Of course, Dresden is famous both a city which was severely bombed during the Second World War but also as the sight of many demonstrations against a divided Germany in the 1980s, during which many protestors saught sanctuary in various churches. Laura's father went to university in Dresden, so it was interesting to hear how much has changed in the past few years! What I found most interesting there was the Church of the Holy Cross, which I unfortunately didn't get any decent pictures of since we visited in the dark. It was damaged during the war, and it's still very plain on the inside partly due to lack of funds and partly due to their belief that a church doesn't have to be ornately decorated to be effective...with which I agree. Instead, they've come up with some creative uses for the space, my favorite of which is a room where children from the congregation have made replicas of famous medeival religious paintings and their interpretations. (For example, a copy of a Madonna scene with the caption, "Joseph went shopping, so Mary and the baby Jesus are waiting for him on a gold chair.") The church also features a Cross of Nails, a tradition started after WWII when English churches took metal from the ruins of churches destroyed by German bombs, fashioned them into crosses, and sent them to German congregations as a sign of reconciliation and unity. Today, German and English churches have spread these crosses to countries around the world to foster the same sense of unity, and last year, one was even brought to the evangelical church in Mostar! I remember this occasion not only because there were Bosniak, Croat, Serb, and Roma ethnicities joined together for worship, but also because the Franciscian brotherhood and leaders of several other denominations in the city sent their representatives or blessings. It was so refreshing to see faith used as a force of unity rather than division, and to see the origins of these small but revolutionary actions in Dresden.

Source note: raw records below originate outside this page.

(** A classified access of a region without surroundings is recorded on the block
    that holds the address, if there is one. *)
Lemma process_class rt bs e sh s st : hasLeft sh = false → heap (localAllocationTable sh) rt bs → u64 (ptr e) →
  is_class (eoperation e) → get_statePtr e = Some s → states rt !! s = Some st → parent st = None → states_wf (states rt) →
  ∃ rt' e', process1 e sh rt = Some (sh, rt', e') ∧ heap (localAllocationTable sh) rt' bs ∧ states rt' = states rt ∧
    ∀ a s' o v, is_class o → rec rt' a s' o v ↔ rec rt a s' o v ∨
      (s' = s ∧ o = eoperation e ∧ ∃ b, (a, b) ∈ bs ∧ bcovers b (ptr e) ∧ v = ptr e -₆₄ b_address b).
Proof.
  intros Hleft Hh Hu Hcls Hs Hst Hroot Hwf.
  assert (process1 e sh rt = processAddToState cfg e sh rt) as -> by (unfold process_entry; destruct Hcls as [x Hx]; by destruct (eoperation e)).
  assert (is_access e = false) as Hna.
  { apply bool_decide_false. intros [E|E]; rewrite E in Hcls; by destruct Hcls. }
  assert (∀ a ob b, (a, b) ∈ bs → allocs rt !! a = Some ob → covers (b_address b) ob (ptr e) ↔ bcovers b (ptr e)) as Hcov.
  { intros a ob b Hin Hob. destruct (hp_block _ _ _ Hh _ _ Hin) as (ob' & Hob' & _ & Hlen & _). rewrite Hob in Hob'. injection Hob' as <-.
    unfold covers, bcovers. by rewrite Hlen. }
  destruct (findAllocation_total _ rt (ptr e) (hp_table _ _ _ Hh)) as [[a|] Hfind].
  - pose proof (findAllocation_sound _ _ _ _ (hp_table _ _ _ Hh) Hu Hfind) as (k & ob & Hin & Hob & Hc).
    apply (hp_entries _ _ _ Hh) in Hin as (b & Hin & ->). rewrite (Hcov _ _ _ Hin Hob) in Hc.
    destruct (hp_block _ _ _ Hh _ _ Hin) as (ob' & Hob' & Hptr & Hlen & Haok). rewrite Hob in Hob'. injection Hob' as <-.
    unfold processAddToState. rewrite Hs. simpl default.
    destruct (processAddToState_fuel_spec s cfg sh rt e a ob s Hfind Hob Hs Hna Hwf) as (rt' & e' & ob' & Hrun & Hblk & Hok' & Hrec); [by exists st|lia|].
    exists rt', e'. split; [done|]. destruct (processAddToState_keeps _ _ _ _ _ _ _ Hrun) as [Enext Eori].
    pose proof Hblk as (Est & Eoth & Ea & (Ep & El & _)).
    assert (∀ a', length <$> allocs rt' !! a' = length <$> allocs rt !! a') as Elen by (intros a'; by eapply only_block_length).
    split; [|split; [done|]].
    + destruct Hh as [G1 G2 G3 G4 G5 G6 G7]. split; try done.
      * by eapply table_ok_length_ext.
      * intros a' b' Hin'. destruct (decide (a' = a)) as [->|Hne].
        -- rewrite (G7 _ _ _ Hin' Hin). exists ob'. split; [done|]. split; [congruence|]. split; [congruence|].
           apply (alloc_ok_ext rt); [done|]. by apply Hok'.
        -- destruct (G4 _ _ Hin') as (ob2 & ? & ? & ? & ?). exists ob2. rewrite Eoth by done. split; [done|]. split; [done|]. split; [done|].
           by apply (alloc_ok_ext rt).
      * intros a' Hle. rewrite Enext in Hle. rewrite Eoth; [by apply G5|]. intros ->. rewrite G5 in Hob; [done|exact Hle].
      * intros o a'. rewrite Eori. apply G6.
    + intros a' s' o v Ho. unfold rec. destruct (decide (a' = a)) as [->|Hne].
      * rewrite Ea, Hob. assert (on_chain rt (Some s) s' ↔ s' = s) as Hch.
        { rewrite (on_chain_step rt s st s' Hwf Hst), Hroot. pose proof (on_chain_None rt s'). naive_solver. }
        assert (op_code o = op_code (eoperation e) ↔ o = eoperation e) as Hoc.
        { split; [|by intros ->]. intros E. by rewrite <- (is_class_code o), E, is_class_code. }
        assert (recorded ob' s' o v ↔ recorded ob s' o v ∨ (s' = s ∧ o = eoperation e ∧ v = ptr e -₆₄ b_address b)) as Hrec'
          by (rewrite Hrec, Hch, Hoc, Hptr; done).
        split.
        -- intros (_ & ? & [= <-] & H). apply Hrec' in H as [H|(-> & -> & ->)]; [left; split; [done|by exists ob]|]. right. split; [done|]. split; [done|]. by exists b.
        -- intros H. split; [done|]. exists ob'. split; [done|]. apply Hrec'. destruct H as [(_ & ? & [= <-] & H)|(-> & -> & b' & Hin' & _ & ->)]; [by left|right].
           by rewrite (hp_unique _ _ _ Hh _ _ _ Hin' Hin).
      * rewrite Eoth by done. split; [by left|]. intros [H|(_ & _ & b' & Hin' & Hc' & _)]; [done|]. exfalso. apply Hne.
        destruct (hp_block _ _ _ Hh _ _ Hin') as (ob2 & Hob2 & _). eapply (owner_unique _ rt (ptr e)); [apply (hp_table _ _ _ Hh)| |].
        -- exists (b_address b'), ob2. split; [apply (hp_entries _ _ _ Hh); by exists b'|]. split; [done|]. by rewrite (Hcov _ _ _ Hin' Hob2).
        -- exists (b_address b), ob. split; [apply (hp_entries _ _ _ Hh); by exists b|]. split; [done|]. by rewrite (Hcov _ _ _ Hin Hob).
  - exists rt, e. split.
    { unfold processAddToState. rewrite Hs. change (default O (Some s)) with s.
      destruct s; cbn [processAddToState_fuel]; rewrite Hfind; cbn [mbind option_bind]; unfold overflow; by rewrite Hleft. }
    split; [done|]. split; [done|]. intros a s' o v _. split; [by left|]. intros [H|(_ & _ & b & Hin & Hc & _)]; [done|]. exfalso.
    destruct (hp_block _ _ _ Hh _ _ Hin) as (ob & Hob & _). apply (findAllocation_None _ _ _ (hp_table _ _ _ Hh) Hu) with (a := a) in Hfind.
    apply Hfind. exists (b_address b), ob. split; [apply (hp_entries _ _ _ Hh); by exists b|]. split; [done|]. by rewrite (Hcov _ _ _ Hin Hob).
Qed.
(** *** Many entries *)

Fixpoint placed_all (bs : list block) (blocks : list block) : Prop :=
  match blocks with [] => True | b :: blocks => placed bs b ∧ placed_all (bs ++ [b]) blocks end.
(* ===== verification/StatePacker.v ===== *)
(** * The state packer

    [extra/texas/src/runtime/state_packer.c]: blocks are laid out one after
    another in a new region, the region is mapped, and the blocks are copied
    there in the same order.  A [NULL] state is [None]; a call returns its status
    code with the state and the contents of [*target] it leaves. *)

From S2P Require Import Prelude Memory.

(** ** State *)

Record state_packer_state := Packer {
  cache_line_size : Z;
  min_alignment : Z;
  current_offset : Z;
  page_alignment : Z;
  allocation_alignment : Z;
  allocation_size : Z;
  allocation_ptr : Z
}.

Definition set_current_offset (o : Z) (p : state_packer_state) : state_packer_state :=
  Packer (cache_line_size p) (min_alignment p) o (page_alignment p)
    (allocation_alignment p) (allocation_size p) (allocation_ptr p).
Definition set_cache_line_size (c : Z) (p : state_packer_state) : state_packer_state :=
  Packer c (min_alignment p) (current_offset p) (page_alignment p)
    (allocation_alignment p) (allocation_size p) (allocation_ptr p).
Definition set_page_alignment (g : Z) (p : state_packer_state) : state_packer_state :=
  Packer (cache_line_size p) (min_alignment p) (current_offset p) g
    (allocation_alignment p) (allocation_size p) (allocation_ptr p).
Definition set_allocation (al size ptr : Z) (p : state_packer_state) : state_packer_state :=
  Packer (cache_line_size p) (min_alignment p) (current_offset p) (page_alignment p)
    al size ptr.

Definition HUGE_PAGE : Z := 1073741824.
Definition LARGE_PAGE : Z := 2097152.
Definition STANDARD_PAGE : Z := 4096.

(** ** Layout *)

Definition get_current_offset (p : state_packer_state) : Z := current_offset p.

(** The fields that are not assigned are zero: the structure comes from
    [calloc]. *)
Definition state_packer_new (min_al cache_line : Z) : state_packer_state :=
  Packer cache_line min_al 0 0 0 0 0.

Definition state_packer_start_layout (state : option state_packer_state)
    : Z * option state_packer_state :=
  match state with
  | None => (1, None)
  | Some p => (0, Some (set_current_offset 0 p))
  end.

(** The alignment in force for a block. *)
Definition effective_alignment (min_al al : Z) : Z :=
  let alignment := if decide (min_al < al) then al else min_al in
  if decide (alignment = 0) then 8 else alignment.

(** [state->current_offset += (state->current_offset % alignment)] *)
Definition align_offset (alignment offset : Z) : Z := offset +₆₄ offset mod alignment.

(** Move to the next boundary when the block would extend past it. *)
Definition avoid_boundary (boundary len offset : Z) : Z :=
  let into := offset mod boundary in
  if decide (into ≠ 0) then
    if decide (boundary < len +₆₄ into) then offset +₆₄ (boundary -₆₄ into) else offset
  else offset.

Definition state_packer_add_allocation (state : option state_packer_state)
    (ptr_to_allocation len_of_allocation alignment_of_allocation target : Z)
    : Z * option state_packer_state * Z :=
  match state with
  | None => (1, None, target)
  | Some p =>
    let alignment := effective_alignment (min_alignment p) alignment_of_allocation in
    let p := set_current_offset (align_offset alignment (current_offset p)) p in
    let p := if decide (cache_line_size p = 0) then set_cache_line_size 64 p else p in
    let p := set_current_offset
               (avoid_boundary (cache_line_size p) len_of_allocation (current_offset p)) p in
    let p := if decide (page_alignment p = 0) then set_page_alignment 4096 p else p in
    let p := set_current_offset
               (avoid_boundary (page_alignment p) len_of_allocation (current_offset p)) p in
    let target := current_offset p in
    (0, Some (set_current_offset (current_offset p +₆₄ len_of_allocation) p), target)
  end.
(** A patch that is executed: a cell in mapped memory, a word to write, and a
    stored pointer into the heap. *)
Definition patch_ok (hs : Z) (m : memory) (p : patch_item) : Prop :=
  paddr_of_ptr p ≠ 0 ∧ u64 (new_paddr_to_write p) ∧ new_paddr_to_write p ≠ 0 ∧
  hs <= load64 m (paddr_of_ptr p).

Lemma execute_patch_spec hs patches m :
  cells_ok (paddr_of_ptr <$> patches) → Forall (patch_ok hs m) patches →
  (∀ p, p ∈ patches → load64 (execute_patch hs patches m) (paddr_of_ptr p) = new_paddr_to_write p) ∧
  (∀ b, outside_cells (paddr_of_ptr <$> patches) b → execute_patch hs patches m b = m b).
Proof.
  unfold execute_patch. revert m. induction patches as [|p ps IH]; intros m Hc Hok.
  { split; [by intros p Hp%elem_of_nil|done]. }
  rewrite fmap_cons in Hc |- *. apply cells_ok_cons in Hc as (Hni & Hc & Hd).
  apply Forall_cons in Hok as [(Hp0 & Hu & Hn0 & Hs) Hok]. cbn [foldl].
  assert (execute_one hs m p = store64 (paddr_of_ptr p) (new_paddr_to_write p) m) as ->.
  { unfold execute_one. rewrite decide_True by done. by rewrite (proj2 (safe_to_patch_spec _ _)). }
  destruct (IH (store64 (paddr_of_ptr p) (new_paddr_to_write p) m) Hc) as [H1 H2].
  { apply Forall_forall. intros q Hq. rewrite Forall_forall in Hok. destruct (Hok q Hq) as (?&?&?&?).
    split; [done|]. split; [done|]. split; [done|]. rewrite load64_store64_other; [done|].
    apply Hd, list_elem_of_fmap. by exists q. }
  split.
  - intros q [->|Hq]%elem_of_cons; [|by apply H1].
    rewrite <- (load64_store64_same m (paddr_of_ptr p) (new_paddr_to_write p)) at 2 by done.
    apply load64_ext. intros i Hi. apply H2. intros a Ha. specialize (Hd a Ha).
    unfold disjoint_ranges in Hd. lia.
  - intros b Hb. rewrite H2; [apply store64_out, Hb; apply elem_of_cons; by left|].
    intros a Ha. apply Hb, elem_of_cons. by right.
Qed.
Lemma find_dynamic_spec s t l :
    (∀ d, d ∈ l → ∃ e, ts_map s !! dt_trace d = Some e ∧ nptrs e = nptrs t) →
    (∃ d e, find_dynamic s t l = Some (Some d) ∧ d ∈ l ∧ ts_map s !! dt_trace d = Some e ∧
            same_callstack t e) ∨
    (find_dynamic s t l = Some None ∧
     ∀ d e, d ∈ l → ts_map s !! dt_trace d = Some e → ¬ same_callstack t e).
Proof.
    induction l as [|d l IH]; intros Hl.
    { right. split; [done|]. by intros d e H%elem_of_nil. }
    destruct (Hl d) as (e & He & Hn); [apply elem_of_cons; by left|]. cbn [find_dynamic].
    rewrite He. cbn [mbind option_bind].
    assert (same_callstack t e ↔ hashPart1 e = hashPart1 t ∧ memcmp_eq (buffer t) (buffer e) (nptrs t) = true)
      as Hsame.
    { unfold same_callstack, traceCompare. rewrite decide_False by (rewrite Hn; naive_solver). naive_solver. }
    destruct IH as [(d' & e' & E & Hd & ?)|[E Hno]].
    - intros d' Hd'. apply Hl, elem_of_cons. by right.
    - rewrite E. case_decide as Hh; [left; exists d', e'; split; [done|]; split; [by apply elem_of_cons; right|done]|].
      destruct (memcmp_eq _ _ _) eqn:Em.
      + left. exists d, e. split; [done|]. split; [apply elem_of_cons; by left|]. split; [done|].
        apply Hsame. split; [|done]. destruct (decide (hashPart1 e = hashPart1 t)); [done|contradiction].
      + left. exists d', e'. split; [done|]. split; [by apply elem_of_cons; right|done].
    - rewrite E.
      assert (¬ same_callstack t e →
              ∀ d0 e0, d0 ∈ d :: l → ts_map s !! dt_trace d0 = Some e0 → ¬ same_callstack t e0) as Hcons.
      { intros Hne d0 e0 [->|Hd0]%elem_of_cons He0; [congruence|by eapply Hno]. }
      case_decide as Hh; [right; split; [done|]; apply Hcons; rewrite Hsame; naive_solver|].
      destruct (memcmp_eq _ _ _) eqn:Em.
      + left. exists d, e. split; [done|]. split; [apply elem_of_cons; by left|]. split; [done|].
        apply Hsame. split; [|done]. destruct (decide (hashPart1 e = hashPart1 t)); [done|contradiction].
      + right. split; [done|]. apply Hcons. rewrite Hsame. naive_solver.
  Qed.

  (** ** One call *)

Lemma bucket_increment p n sid k cs cs' id k' n' :
    incrementPushReturn p n sid k cs = (cs', id) →
    bucket cs' k' n' =
    if decide (k' = k ∧ n' = n) then bucket cs k n ++ [MkDynamicTrace p sid id] else bucket cs k' n'.
Proof.
    intros [= <- <-]. unfold bucket. simpl. destruct (decide (k' = k)) as [->|Hk].
    - rewrite lookup_insert_eq. simpl. destruct (decide (n' = n)) as [->|Hn].
      + rewrite lookup_insert_eq, decide_True by done. simpl. by destruct (cs_traces cs !! k).
      + rewrite lookup_insert_ne, decide_False by naive_solver. by destruct (cs_traces cs !! k).
    - by rewrite lookup_insert_ne, decide_False by naive_solver.
  Qed.

Definition with_tables (cs : callstacks) : callstacks :=
    Callstacks (cs_traces cs) (Some (dyn cs)) (globalID cs).

  (** The branches that file a new trace do the same. *)
Lemma saveCallstack_eq s sid p t cs :
    ts_map s !! p = Some t →
    let k := myHashPart2 (hashPart1 t) sid in
    saveCallstack s sid (Some p) cs =
      existing ← find_dynamic s t (bucket cs k (nptrs t));
      match existing with
      | None => Some (incrementPushReturn p (nptrs t) sid k (with_tables cs))
      | Some d => Some (with_tables cs, dt_uniqueID d)
      end.
Proof.
    intros Ht k. unfold saveCallstack, bucket, with_tables, dyn. rewrite Ht. simpl. fold k.
    destruct (cs_traces cs !! k) as [m|]; simpl; [|done]. by destruct (m !! nptrs t).
  Qed.

Lemma with_tables_ok s cs : callstacks_ok s cs → callstacks_ok s (with_tables cs).
Proof. intros [H1 H2 H3]. by constructor. Qed.

Lemma bucket_live s cs k t :
    callstacks_ok s cs →
    ∀ d, d ∈ bucket cs k (nptrs t) → ∃ e, ts_map s !! dt_trace d = Some e ∧ nptrs e = nptrs t.
Proof. intros Hok d Hd. destruct (cs_bucket _ _ Hok _ _ _ Hd) as (_ & e & ? & ? & _). eauto. Qed.

Lemma increment_ok s sid p t cs cs' id :
    let k := myHashPart2 (hashPart1 t) sid in
    callstacks_ok s cs → ts_map s !! p = Some t → globalID cs + 1 < two64 →
    incrementPushReturn p (nptrs t) sid k cs = (cs', id) →
    callstacks_ok s cs' ∧ 0 < id < globalID cs' ∧
    dyn cs' = <[id := MkDynamicTrace p sid id]> (dyn cs) ∧ dyn cs !! id = None.
Proof.
    intros k Hok Ht Hroom E. pose proof (cs_id _ _ Hok) as H0.
    assert (id = globalID cs ∧ globalID cs' = globalID cs + 1 ∧
            dyn cs' = <[id := MkDynamicTrace p sid id]> (dyn cs)) as (-> & Hg & Hdyn).
    { injection E as <- <-. split; [done|]. split; [|done]. simpl. apply add64_small. lia. }
    assert (dyn cs !! globalID cs = None) as Hnone.
    { apply eq_None_not_Some. intros [d Hd]. apply (cs_dyn _ _ Hok) in Hd. lia. }
    split; [|split; [lia|done]]. constructor.
    - intros k' n' d Hd. rewrite (bucket_increment _ _ _ _ _ _ _ _ _ E) in Hd. rewrite Hdyn.
      assert (d ∈ bucket cs k' n' → <[globalID cs:=MkDynamicTrace p sid (globalID cs)]> (dyn cs) !! dt_uniqueID d = Some d ∧
        ∃ t0, ts_map s !! dt_trace d = Some t0 ∧ nptrs t0 = n' ∧ k' = myHashPart2 (hashPart1 t0) (dt_staticID d)) as Hold.
      { intros Hin. destruct (cs_bucket _ _ Hok _ _ _ Hin) as [H1 H2]. split; [|done].
        rewrite lookup_insert_ne; [done|]. apply (cs_dyn _ _ Hok) in H1. lia. }
      case_decide as Hkn; [|by apply Hold]. destruct Hkn as [-> ->].
      apply elem_of_app in Hd as [Hd|Hd%list_elem_of_singleton]; [by apply Hold|]. subst d. simpl.
      rewrite lookup_insert_eq. split; [done|]. by exists t.
    - intros u d Hd. rewrite Hdyn in Hd. rewrite Hg.
      apply lookup_insert_Some in Hd as [[<- <-]|[Hne Hd]]; [simpl; lia|].
      apply (cs_dyn _ _ Hok) in Hd. lia.
    - lia.
  Qed.

Lemma myHashPart2_inj h a b :
    (∀ x y, uint64Hash x = uint64Hash y → x = y) → myHashPart2 h a = myHashPart2 h b → a = b.
Proof.
    intros Hinj E. apply Hinj. unfold myHashPart2 in E.
    assert (∀ z, Z.lxor h (Z.lxor h z) = z) as Hx.
    { intros z. by rewrite <- Z.lxor_assoc, Z.lxor_nilpotent, Z.lxor_0_l. }
    by rewrite <- (Hx (uint64Hash a)), E, Hx.
  Qed.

After a day of walking through the city and checking out some traditional German craft and sampling the ever-present Glühwein (mulled wine), I went headed to Hoyerswerda to visit my second-year Georg and his mother. Hoyerswerda is about twice the size of Centralia population-wise, but it has many similarities in its demographics and in that mining used to be a major industry. Despite the snow, we made it to a nearby convent where I saw a prayer service and had a nice view of Saxony's winter countryside. The next day at the supermarket in Hoyerswerda, Georg and I found a surprising reminder of our Balkans home. Apparently Mostar's not the only place increasing its culinary imports!